C肽联合胰岛素治疗糖尿病并发症及C肽专一性抗体

摘要

本发明提供了一种治疗糖尿病并发症的药物组合物,包括(a)超生理剂量胰岛素原C肽和/或C肽相关肽,及其医药上可接受的盐,(b)可接受药物量的胰岛素及其医药上可接受的盐,(c)药学上可接受的载体。本发明还提供了对C肽特异性的抗体及其制备方法。本发明的优点是利用C肽联合胰岛素治疗糖尿病可有效地治疗糖尿病肾病,并且用聚丙酰化方法合成的C肽半抗原所制备的抗体具有专一性。

说明书

本发明涉及胰岛素原C肽联合胰岛素疗法，该疗法具有改善糖尿病肾脏病变之形态与功能作用，可应用于糖尿病慢性并发症的治疗。本发明还涉及糖尿病诊断和胰岛β细胞评价所用的C肽专一性抗体及其制备方法。更具体地说，本发明涉及胰岛素原C肽及其制备方法，C肽专一性抗体及其制备方法，以及C肽联合胰岛素治疗在改善SD大鼠糖尿病肾病(DN)中的作用。

糖尿病的主要危害是各种并发症。其中I型糖尿病病人中糖尿病肾病约占1/3，是这些病人致死的主要原因之一。目前临床上治疗I型糖尿病使用的药物包括胰岛素治疗虽然可以控制血糖，但不能完全阻断糖尿病并发症的发生发展，因此，需要研制有效的针对并发症的药物。

C肽是胰岛素原中连接A、B两条链的连接肽(connecting peptide)。在胰岛β细胞分泌颗粒中，胰岛素原经蛋白酶裂解，形成等摩尔由AB链组成的胰岛素和C肽，然后分泌并进入血液。C肽分子的种族差异较大，人C肽含31个氨基酸。在胰岛素原分子中C肽对胰岛素原分子的折叠，二硫键的正确配对等分子结构形成起重要作用。

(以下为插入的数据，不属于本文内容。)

Lemma last_part_app s r : 10 ∉ r -> last_part (s ++ 10 :: r) = r.
Proof.
  intros Hr. induction s as [|c s IH]; simpl.
  - by apply ends_line_false in Hr as ->.
  - rewrite (proj2 (ends_line_true _)); [done|]. apply elem_of_app. right. by left.
Qed.

(** Every text is a number of lines and the start of another. *)
Lemma split_lines s : 0 ∉ s -> exists ls r, s = text ls ++ r /\ Forall plain ls /\ plain r.
Proof.
  induction s as [|c s IH]; intros H0; [by exists [], []; repeat split; try constructor; apply not_elem_of_nil|].
  apply not_elem_of_cons in H0 as [Hc H0]. destruct (IH H0) as (ls & r & -> & Hls & Hr).
  destruct (decide (c = 10)) as [->|Hne].
  - exists ([] :: ls), r. split; [done|]. split; [|done]. constructor; [split; apply not_elem_of_nil|done].
  - destruct ls as [|l ls].
    + exists [], (c :: r). split; [done|]. split; [done|]. unfold plain in *. rewrite !not_elem_of_cons. naive_solver.
    + exists ((c :: l) :: ls), r. rewrite !text_cons. split; [done|]. split; [|done].
      apply Forall_cons_1 in Hls as [Hl Hls]. constructor; [|done]. unfold plain in *. rewrite !not_elem_of_cons. naive_solver.
Qed.

Lemma split_parts ls r : plain r -> last_part (text ls ++ r) = r /\ whole (text ls ++ r) = text ls.
Proof.
  intros [_ Hr]. assert (last_part (text ls ++ r) = r) as E.
  { destruct ls as [|l ls _] using rev_ind; [by apply last_part_plain|].
    rewrite text_app, text_cons. simpl. rewrite (assoc_L (++)), <- (assoc_L (++) _ [10]). by apply last_part_app. }
  split; [done|]. unfold whole. rewrite E, length_app, Nat.add_sub. by apply take_app_length.
Qed.

Lemma whole_last s : 0 ∉ s -> whole s ++ last_part s = s.
Proof. intros H. destruct (split_lines s H) as (ls & r & -> & _ & Hr). by destruct (split_parts ls r Hr) as [-> ->]. Qed.

(** Lines are read off a text in one way. *)
Lemma text_prefix ls1 x ls r :
  Forall plain ls1 -> Forall plain ls -> plain r -> text ls1 ++ x = text ls ++ r ->
  exists ls2, ls = ls1 ++ ls2 /\ x = text ls2 ++ r.
Proof.
  assert (forall (l l' : list Z) a a', 10 ∉ l -> 10 ∉ l' -> l ++ 10 :: a = l' ++ 10 :: a' -> l = l' /\ a = a') as Hone.
  { induction l as [|c l IH]; intros [|c' l'] a a' Hl Hl' E; simplify_eq/=; [done| | |].
    - by apply not_elem_of_cons in Hl' as [? _].
    - by apply not_elem_of_cons in Hl as [? _].
    - apply not_elem_of_cons in Hl as [_ Hl], Hl' as [_ Hl']. destruct (IH l' a a' Hl Hl') as [-> ->]; [|done]. congruence. }
  revert ls. induction ls1 as [|l1 ls1 IH]; intros ls H1 Hls Hr E; [by exists ls|].
  apply Forall_cons_1 in H1 as [[_ Hl1] H1]. rewrite text_cons, <- (assoc_L (++)) in E. simpl in E.
  destruct ls as [|l ls].
  - exfalso. simpl in E. apply Hr. rewrite <- E. apply elem_of_app. right. by left.
  - apply Forall_cons_1 in Hls as [[_ Hl] Hls]. rewrite text_cons, <- (assoc_L (++)) in E. simpl in E.
    destruct (Hone _ _ _ _ Hl1 Hl E) as [-> E']. destruct (IH ls H1 Hls Hr E') as (ls2 & -> & ->). by exists ls2.
Qed.

(** ** Running the program *)

Lemma strchr_newline l x : plain l -> strchr_l (l ++ 10 :: x) 10 = Some (length l).
Proof.
  induction l as [|c l IH]; intros [H0 H1]; simpl; [done|]. apply not_elem_of_cons in H0 as [? H0], H1 as [? H1].
  rewrite (proj2 (Z.eqb_neq c 0)), (proj2 (Z.eqb_neq c 10)) by congruence. by rewrite IH.
Qed.

Lemma strchr_nul r x : plain r -> strchr_l (r ++ 0 :: x) 10 = None.
Proof.
  induction r as [|c r IH]; intros [H0 H1]; simpl; [done|]. apply not_elem_of_cons in H0 as [? H0], H1 as [? H1].
  rewrite (proj2 (Z.eqb_neq c 0)), (proj2 (Z.eqb_neq c 10)) by congruence. by rewrite IH.
Qed.

Lemma cstring_nul l x : 0 ∉ l -> cstring (l ++ 0 :: x) = l.
Proof.
  induction l as [|c l IH]; intros H; simpl; [done|]. apply not_elem_of_cons in H as [? H].
  rewrite (proj2 (Z.eqb_neq c 0)) by congruence. by rewrite IH.
Qed.

Lemma drop_put (p : nat) (buf l x : list Z) b c :
  drop p buf = l ++ b :: x -> drop p (<[(p + length l)%nat := c]> buf) = l ++ c :: x.
Proof.
  intros E. rewrite drop_insert_ge by lia. rewrite E. replace (p + length l - p)%nat with (length l + 0)%nat by lia.
  by rewrite insert_app_r.
Qed.

Lemma drop_past (p : nat) (buf l x : list Z) c : drop p buf = l ++ c :: x -> drop (p + length l + 1) buf = x.
Proof. intros E. rewrite <- Nat.add_assoc, <- drop_drop, E. rewrite <- drop_drop, drop_app_length. done. Qed.

Section Run.
Context (pattern : list Z).

Definition hits (ls : list (list Z)) : list (list Z) := filter (fun l => match_ pattern l = true) ls.

Definition wrote (ls : list (list Z)) (s : ust) : ust := s <| u_calls ::= app (rev ((fun l => Uwrite 1 (l ++ [10])) <$> ls)) |>.

Lemma wrote_app l1 l2 s : wrote l2 (wrote l1 s) = wrote (l1 ++ l2) s.
Proof. destruct s as [a cs]. unfold wrote. ured. by rewrite fmap_app, rev_app_distr, (assoc_L (++)). Qed.

Lemma output_wrote ls s : output 1 (wrote ls s) = output 1 s ++ text ls.
Proof.
  destruct s as [a cs]. unfold wrote, output, text. ured. rewrite rev_app_distr, rev_involutive, fmap_app, concat_app. f_equal.
  by rewrite <- list_fmap_compose.
Qed.

Lemma grep_lines_run ls r x buf p fuel s :
  drop p buf = text ls ++ r ++ 0 :: x -> Forall plain ls -> plain r -> (length ls <= fuel)%nat ->
  exists buf', grep_lines fuel pattern buf p s = Ok ((p + length (text ls))%nat, buf') (wrote (hits ls) s) /\
    length buf' = length buf /\ drop (p + length (text ls)) buf' = r ++ 0 :: x.
Proof.
  revert buf p fuel s. induction ls as [|l ls IH]; intros buf p fuel s E Hls Hr Hf.
  - exists buf. change (text []) with (@nil Z) in *. cbn [length app] in *. rewrite Nat.add_0_r. split; [|done].
    destruct fuel; cbn [grep_lines]; rewrite E, strchr_nul by done; unfold wrote; destruct s; by ured.
  - apply Forall_cons_1 in Hls as [Hl Hls]. rewrite text_cons, <- (assoc_L (++)) in E. simpl in E, Hf.
    destruct fuel as [|fuel]; [lia|]. cbn [grep_lines]. rewrite E, strchr_newline by done. cbv zeta.
    pose proof (drop_put p buf l _ 10 0 E) as E0. rewrite E0, cstring_nul by apply Hl.
    assert (length (text (l :: ls)) = length l + 1 + length (text ls))%nat as Hlen.
    { rewrite text_cons, length_app. simpl. lia. }
    rewrite Hlen, !Nat.add_assoc. unfold hits. rewrite filter_cons. fold (hits ls).
    destruct (match_ pattern l) eqn:Em.
    + rewrite decide_True by done. pose proof (drop_put p _ l _ 0 10 E0) as E1. unfold sys_. mstep.
      rewrite list_insert_insert_eq in E1 |- *. rewrite E1.
      destruct (IH _ (p + length l + 1)%nat fuel
        (s <| u_calls ::= cons (Uwrite 1 (take (p + length l + 1 - p) (l ++ 10 :: text ls ++ r ++ 0 :: x))) |>)
        (drop_past _ _ _ _ _ E1) Hls Hr ltac:(lia)) as (buf' & Erun & Hlb & Hd).
      exists buf'. rewrite Erun. rewrite length_insert in Hlb. split; [|done]. f_equal.
      change (l :: hits ls) with ([l] ++ hits ls). rewrite <- wrote_app. f_equal. unfold wrote. destruct s. ured. cbn.
      replace (p + length l + 1 - p)%nat with (length l + 1)%nat by lia. rewrite take_app_add. done.
    + rewrite decide_False by congruence.
      destruct (IH _ (p + length l + 1)%nat fuel s (drop_past _ _ _ _ _ E0) Hls Hr ltac:(lia)) as (buf' & Erun & Hlb & Hd).
      exists buf'. rewrite Erun. rewrite length_insert in Hlb. done.
Qed.

(** The buffer after a read, with its NUL. *)
Lemma read_buffer (buf carry c : list Z) m :
  take m buf = carry -> length carry = m -> (m + length c < length buf)%nat ->
  <[(m + length c)%nat := 0]> (splice buf m c) = (carry ++ c) ++ 0 :: drop (m + length c + 1) buf.
Proof.
  intros E Hm Hl. unfold splice. rewrite E, (assoc_L (++)). replace (m + length c)%nat with (length (carry ++ c) + 0)%nat at 1
    by (rewrite length_app; lia).
  rewrite insert_app_r. f_equal. destruct (drop (m + length c) buf) as [|b l] eqn:Ed.
  - apply (f_equal length) in Ed. rewrite length_drop in Ed. simpl in Ed. lia.
  - simpl. f_equal. rewrite <- drop_drop, Ed. done.
Qed.

(** One round: the lines that are now complete are done, and the rest is carried over. *)
Lemma grep_round fuel fd buf m carry c a calls ls r :
  length buf = GREPBUF -> take m buf = carry -> length carry = m -> (0 < length c)%nat ->
  (length carry + length c < GREPBUF)%nat -> carry ++ c = text ls ++ r -> Forall plain ls -> plain r ->
  exists buf', length buf' = GREPBUF /\ take (if is_nil (text ls) then 0 else length r) buf' = (if is_nil (text ls) then [] else r) /\
    grep_loop (S fuel) pattern fd buf m (mkUst (mkAnswer (Z.of_nat (length c)) c :: a) calls) =
    grep_loop fuel pattern fd buf' (if is_nil (text ls) then 0 else length r)
      (wrote (hits ls) (mkUst a (Uread fd (Z.of_nat (GREPBUF - m - 1)) :: calls))).
Proof.
  intros Hb Et Hm Hc Hroom E Hls Hr. cbn [grep_loop]. mcall uread_run. cbn [a_ret a_data].
  rewrite (proj2 (Z.ltb_lt 0 _)), (proj2 (Z.leb_gt _ 0)) by lia. rewrite Nat2Z.id.
  rewrite (read_buffer buf carry c m Et Hm) by lia. rewrite E, <- (assoc_L (++)).
  set (x := drop _ buf). set (b1 := text ls ++ r ++ 0 :: x).
  assert (length b1 = GREPBUF) as Hb1.
  { unfold b1, x. rewrite (assoc_L (++)), <- E, !length_app. simpl. rewrite length_drop. lia. }
  assert (length ls <= length b1)%nat as Hfuel.
  { unfold b1. rewrite length_app. clear. enough (length ls <= length (text ls))%nat by lia.
    induction ls as [|l ls IH]; [done|]. rewrite text_cons, length_app. simpl. lia. }
  destruct (grep_lines_run ls r x b1 0 (length b1) (mkUst a (Uread fd (Z.of_nat (GREPBUF - m - 1)) :: calls))
    eq_refl Hls Hr Hfuel) as (b2 & Erun & Hb2 & Hd). simpl in Erun, Hd.
  assert (m + length c = length (text ls) + length r)%nat as Hml.
  { apply (f_equal length) in E. rewrite !length_app in E. lia. }
  rewrite (bind_ok _ _ _ _ _ Erun). destruct (text ls) as [|z tx] eqn:Etx.
  - exists b2. rewrite Hb2. done.
  - cbn [is_nil length Nat.eqb]. rewrite Hml.
    replace (S (length tx) + length r - S (length tx))%nat with (length r) by lia.
    assert (S (length tx) + length r < length b2)%nat as Hlt.
    { rewrite Hb2, Hb1. simpl in Hml. lia. }
    assert (move_l (length r) b2 0 (S (length tx)) = r ++ drop (length r) b2) as Emove.
    { rewrite move_l_spec by lia. simpl in Hd. simpl. by rewrite Hd, take_app_length. }
    exists (r ++ drop (length r) b2). split; [|split; [by rewrite take_app_length|]].
    + rewrite length_app, length_drop, Hb2, Hb1. lia.
    + simpl. replace (length tx + length r - length tx)%nat with (length r) by lia. by rewrite Emove.
Qed.

Lemma grep_loop_run cs fd : forall fuel buf m carry rest calls ls r,
  length buf = GREPBUF -> take m buf = carry -> length carry = m -> plain carry -> room carry cs ->
  (length cs < fuel)%nat -> seen carry cs = text ls ++ r -> Forall plain ls -> plain r ->
  exists buf' s', grep_loop fuel pattern fd buf m (mkUst (served cs ++ eof :: rest) calls) = Ok buf' s' /\
    length buf' = GREPBUF /\ u_answers s' = rest /\ output 1 s' = output 1 (mkUst [] calls) ++ text (hits ls).
Proof.
  induction cs as [|c cs IH]; intros [|fuel] buf m carry rest calls ls r Hb Et Hm Hcar Hroom Hfuel Hseen Hls Hr; simpl in Hfuel; try lia.
  - exists buf, (mkUst rest (Uread fd (Z.of_nat (GREPBUF - m - 1)) :: calls)). split; [done|]. split; [done|]. split; [done|].
    simpl in Hseen. destruct (text_prefix ls r [] carry) as (ls2 & E & _); [done|constructor|done|by rewrite <- Hseen|].
    symmetry in E. apply app_nil in E as [-> _]. rewrite output_cons. by rewrite !app_nil_r.
  - destruct Hroom as (Hc & H0 & Hlen & Hroom). change (served (c :: cs)) with (mkAnswer (Z.of_nat (length c)) c :: served cs).
    assert (0 ∉ carry ++ c) as Hz by (rewrite not_elem_of_app; split; [apply Hcar|done]).
    destruct (split_lines (carry ++ c) Hz) as (ls1 & r1 & E & Hls1 & Hr1).
    destruct (split_parts ls1 r1 Hr1) as [Elast Ewhole]. cbn [seen] in Hseen. rewrite E, Elast, Ewhole in Hseen. rewrite E, Elast in Hroom.
    rewrite <- app_comm_cons. destruct (grep_round fuel fd buf m carry c (served cs ++ eof :: rest) calls ls1 r1 Hb Et Hm Hc Hlen E Hls1 Hr1)
      as (buf1 & Hb1 & Et1 & ->).
    assert (ends_line c = negb (is_nil (text ls1))) as Eends.
    { destruct ls1 as [|l1 ls1 _] using rev_ind.
      - simpl. apply ends_line_false. simpl in E. rewrite <- E in Hr1. destruct Hr1 as [_ Hr1].
        apply not_elem_of_app in Hr1 as [_ Hr1]. done.
      - rewrite text_app, text_cons. replace (is_nil _) with false by (by destruct (text ls1), l1). simpl. apply ends_line_true.
        assert (10 ∈ carry ++ c) as Hin.
        { rewrite E, text_app, text_cons, !elem_of_app. left. right. right. by left. }
        apply elem_of_app in Hin as [Hin|Hin]; [by destruct Hcar|done]. }
    rewrite Eends in Hseen, Hroom. destruct (is_nil (text ls1)) eqn:En; simpl in Hseen, Hroom.
    + assert (ls1 = []) as ->. { destruct ls1 as [|l1 ls1]; [done|]. rewrite text_cons in En. by destruct l1. }
      destruct (IH fuel buf1 0%nat [] rest (Uread fd (Z.of_nat (GREPBUF - m - 1)) :: calls) ls r Hb1 Et1 eq_refl
        ltac:(split; apply not_elem_of_nil) Hroom ltac:(lia) Hseen Hls Hr) as (buf' & s' & Erun & Hb' & Ha' & Ho').
      exists buf', s'. split; [exact Erun|]. split; [done|]. split; [done|]. rewrite Ho', output_cons. simpl. by rewrite app_nil_r.
    + destruct (text_prefix ls1 (seen r1 cs) ls r Hls1 Hls Hr Hseen) as (ls2 & -> & Hseen2).
      apply Forall_app in Hls as [_ Hls2].
      destruct (IH fuel buf1 (length r1) r1 rest (u_calls (wrote (hits ls1) (mkUst [] (Uread fd (Z.of_nat (GREPBUF - m - 1)) :: calls)))) ls2 r
        Hb1 Et1 eq_refl Hr1 Hroom ltac:(lia) Hseen2 Hls2 Hr) as (buf' & s' & Erun & Hb' & Ha' & Ho').
      exists buf', s'. split; [exact Erun|]. split; [done|]. split; [done|]. rewrite Ho'.
      change (mkUst [] (u_calls (wrote (hits ls1) (mkUst [] (Uread fd (Z.of_nat (GREPBUF - m - 1)) :: calls)))))
        with (wrote (hits ls1) (mkUst [] (Uread fd (Z.of_nat (GREPBUF - m - 1)) :: calls))).
      rewrite output_wrote, output_cons. simpl. rewrite app_nil_r. unfold hits. rewrite list.filter_app, text_app. by rewrite (assoc_L (++)).
Qed.
End Run.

以前人们对血中游离的C肽生理功能不清楚，近来的研究发现，在I型糖尿病病人及动物的实验中，短期给予C肽可以改善肾功能障碍(Johansson.B.-L.etal.Diabetologia 35：121-128)，增强葡萄糖的利用，增加肌肉和皮肤的血流量(Forst，T.et al.J.Clin.Invest.101：2036-2041)。另外，C肽还可以改善I型糖尿病病人红细胞的变形性(Kunt，T.et al.Diabetologia 42：465-471)，C肽能够促进来自IDDM病人的成纤维细胞的增殖(Hehenberger K.et al.EuropeanJ Endocrin 136(supple1)：15)。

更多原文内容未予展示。